Her zaman çok gülen insanların acısını gülüşlerinin arkasına sakladığına inanırdım. Güneş için de aynı şeyin geçerli olduğuna emindim çünkü gözlerinde bunu görebiliyordum, bizim evimizde geçirdiği iki gün boyunca da ara sıra bir yere dalıp duruyor oluşu dikkatimi çekmişti.

Miraç gözlerini yılandan ayırmıyordu, fobisi vardı bu odadan çıkana kadar öylece kalacağından emindim, ben de yılanlardan hoşlanmıyordum ama şu an içinde bulunduğu cam fanustan dolayı herhangi bir tehlike arz etmiyordu, zaten zehirli olsa yatağında bir işi olmazdı, olmazdı değil mi? Güneş de zehirli olmadığını söylemişti.

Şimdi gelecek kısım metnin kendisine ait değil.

Lemma put_absent c query result :
  cache c !! query = None →
  put query result c =
    (let c1 := if (to_size_t (capacity c) <=? Z.of_nat (size (cache c)))%Z
               then (evict c).1 else c in
     admit_ query (set_cache (<[query := result]> (cache c1)) c1),
     if (to_size_t (capacity c) <=? Z.of_nat (size (cache c)))%Z
     then (evict c).2 else []).
Proof.
  intros Hout. unfold put. rewrite Hout.
  destruct (to_size_t (capacity c) <=? Z.of_nat (size (cache c)))%Z; [|done].
  by destruct (evict c).
Qed.

(** ** Lookups and repeated insertions *)

(** C10: a lookup of a key that the store does not hold returns the empty
    string and adds one to the miss counter (an [int] below its maximum);
    the store, the hit counter, the capacity and the policy's sequences are
    what they were (no hook runs). *)
Theorem get_absent_only_counts_a_miss (c : CacheStrategy) (key : string) :
  cache c !! key = None →
  INT_MIN ≤ cache_misses c < INT_MAX →
  get key c =
    ("", mkCache (capacity c) (cache c) (cache_hits c) (cache_misses c + 1)
                 (derived c)).
Proof. intros Hout Hn. by rewrite (get_miss _ _ Hout), incr_in_range. Qed.

Lemma get_absent_only_counts_a_miss_witness :
  get "q" (new_S3FIFOCache 5) =
    ("", mkCache 5 ∅ 0 1 (S3FIFO (mkS3FIFO [] [] []))).
Proof.
  apply (get_absent_only_counts_a_miss (new_S3FIFOCache 5) "q").
  - reflexivity.
  - unfold INT_MIN, INT_MAX. simpl. lia.
Defined.

(** One call leaves a stored value alone: afterwards the key is either
    bound to the same value or gone. *)
Lemma run_call_lookup op c key v :
  cache c !! key = Some v →
  cache (run_call op c).1 !! key = Some v ∨ cache (run_call op c).1 !! key = None.
Proof.
  intros Hin. destruct op as [query|query result]; simpl.
  - left. destruct (cache c !! query) as [w|] eqn:Hq.
    + by rewrite (get_hit _ _ _ Hq); simpl; rewrite update_cache.
    + by rewrite (get_miss _ _ Hq).
  - destruct (cache c !! query) as [w|] eqn:Hq.
    + left. by rewrite (put_present _ _ _ _ Hq); simpl; rewrite update_cache.
    + rewrite (put_absent _ _ _ Hq); simpl. rewrite admit_cache. simpl.
      assert (query ≠ key) as Hne by congruence.
      rewrite lookup_insert_ne by done.
      destruct (to_size_t (capacity c) <=? Z.of_nat (size (cache c)))%Z; [|by left].
      destruct (evict_lookup c key) as [->| ->]; auto.
Qed.

(** C8: for a key that the store holds, [get] returns the stored value,
    adds one to the hit counter (an [int] below its maximum) and changes
    neither the store nor the miss counter; [put] with any value leaves the store (hence the value) and both
    counters unchanged and only runs the policy's [update]; and no single
    call ever rebinds the key: after it the key has the same value or has
    been evicted. *)
Theorem present_key_keeps_its_value (c : CacheStrategy) (key v : string) :
  cache c !! key = Some v →
  INT_MIN ≤ cache_hits c < INT_MAX →
  (∃ c', get key c = (v, c') ∧
         cache c' = cache c ∧
         cache_hits c' = cache_hits c + 1 ∧
         cache_misses c' = cache_misses c ∧
         capacity c' = capacity c) ∧
  (∀ v', ∃ c', put key v' c = (c', []) ∧
         cache c' = cache c ∧
         cache_hits c' = cache_hits c ∧
         cache_misses c' = cache_misses c ∧
         capacity c' = capacity c) ∧
  (∀ op, cache (run_call op c).1 !! key = Some v ∨
         cache (run_call op c).1 !! key = None).
Proof.
  intros Hin Hn. split; [|split].
  - eexists. split; [by apply get_hit|].
    rewrite update_cache, update_cache_hits, update_cache_misses,
      update_capacity. simpl. by rewrite incr_in_range.
  - intros v'. eexists. split; [by eapply put_present|].
    by rewrite update_cache, update_cache_hits, update_cache_misses,
      update_capacity.
  - intros op. by apply run_call_lookup.
Qed.

Lemma present_key_keeps_its_value_witness :
  let c := (put "k" "v" (new_LIRSCache 5)).1 in
  (∃ c', get "k" c = ("v", c') ∧
         cache c' = cache c ∧
         cache_hits c' = cache_hits c + 1 ∧
         cache_misses c' = cache_misses c ∧
         capacity c' = capacity c) ∧
  (∀ v', ∃ c', put "k" v' c = (c', []) ∧
         cache c' = cache c ∧
         cache_hits c' = cache_hits c ∧
         cache_misses c' = cache_misses c ∧
         capacity c' = capacity c) ∧
  (∀ op, cache (run_call op c).1 !! "k" = Some "v" ∨
         cache (run_call op c).1 !! "k" = None).
Proof.
  apply (present_key_keeps_its_value (put "k" "v" (new_LIRSCache 5)).1 "k" "v").
  - vm_compute. reflexivity.
  - split; by vm_compute.
Defined.

(** ** The pipeline *)

(** C9: when the store binds the submitted text to the empty string, the
    pipeline reports a miss and executes the query again, although [get]
    found the key (and counted a hit); the stored empty value stays. *)
Theorem process_query_empty_value_is_a_miss (c : CacheStrategy) (query : string) :
  cache c !! query = Some "" →
  ∃ c',
    process_query query (mkDB (Live c)) =
      Returns
        (ExecutionEngine.execute (QueryOptimizer.optimize (QueryParser.parse query)))
        (mkDB (Live c'))
        [CacheMiss; LockAcquired "table"; LockAcquired "table";
         TransactionStarted; TransactionCommitted; LockReleased "table"] ∧
    cache c' = cache c ∧
    cache_hits c' = incr (cache_hits c) ∧
    cache_misses c' = cache_misses c.
Proof.
  intros Hin. eexists. split.
  - unfold process_query, mbind, M_bind, call_get. simpl.
    rewrite (get_hit _ _ _ Hin). simpl.
    unfold call_put. simpl.
    erewrite put_present by (by rewrite update_cache). reflexivity.
  - by rewrite !update_cache, !update_cache_hits, !update_cache_misses.
Qed.

Lemma process_query_empty_value_is_a_miss_witness :
  ∃ c',
    process_query "q" (mkDB (Live (put "q" "" (new_TinyFLUCache 5)).1)) =
      Returns "Result for OptimizedPlan(q)" (mkDB (Live c'))
        [CacheMiss; LockAcquired "table"; LockAcquired "table";
         TransactionStarted; TransactionCommitted; LockReleased "table"] ∧
    cache c' = cache (put "q" "" (new_TinyFLUCache 5)).1 ∧
    cache_hits c' = incr (cache_hits (put "q" "" (new_TinyFLUCache 5)).1) ∧
    cache_misses c' = cache_misses (put "q" "" (new_TinyFLUCache 5)).1.
Proof.
  apply (process_query_empty_value_is_a_miss
           (put "q" "" (new_TinyFLUCache 5)).1 "q").
  vm_compute. reflexivity.
Defined.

Güneş odadan çıktıktan sonra etrafı incelemeye başladım, odasının her tarafı ışıklarla süslemişti. Tül perdesinin üzerinde, yatak başlığının yaslı olduğu duvarda sarmaşıkların arasında, hatta tavanından bile sarkan kar tanesi şeklinde ışıklandırmalar vardı, anlaşılan ışıkları çok seviyordu. Odası oldukça genişti ve açık renklerle döşendiğinden ferah görünüyordu, ayrıca oldukça da dağınıktı. Kıyafetleri köşedeki tekli koltuk ve yere yayılmıştı. Onunla ilgili fark ettiğim bir diğer şey ise yılanları gerçekten çok seviyor olmalıydı, sadece evcil hayvanı olarak seçmesi değil birçok yılan figürlü takısı olmasından da belliydi, onu tanıdıkça beni daha neler bekliyor? Fakat her ne olursa olsun hayatıma girdiği için kendimi oldukça şanslı hissediyordum.

 

GÜNEŞ ÖZDOĞAN

Neyse ki son anda Elmas’ın fark etmesi üzerine gidip gömlek giymeyi akıl etmiştim, o olmasa ne yapardım bilemiyordum. Her zaman arkamı toparlayan o oluyordu. Sina birkaç gündür garip davrandığım ve her doğum günümden sonra olduğu gibi içime kapanmamı istemediğinden gelmişti. Oysa bu sene buna pek de fırsatım olmamıştı, zaten sürekli bir aksiyon içerisindeydim, şu an odamda iki genç delikanlı olduğunu bilse ne tepki verirdi? Bir an fark ettiğini hayal edince gülmeme engel olamadım, muhtemelen neye uğradığını şaşırırdı, şaşırınca çok tatlı oluyordu.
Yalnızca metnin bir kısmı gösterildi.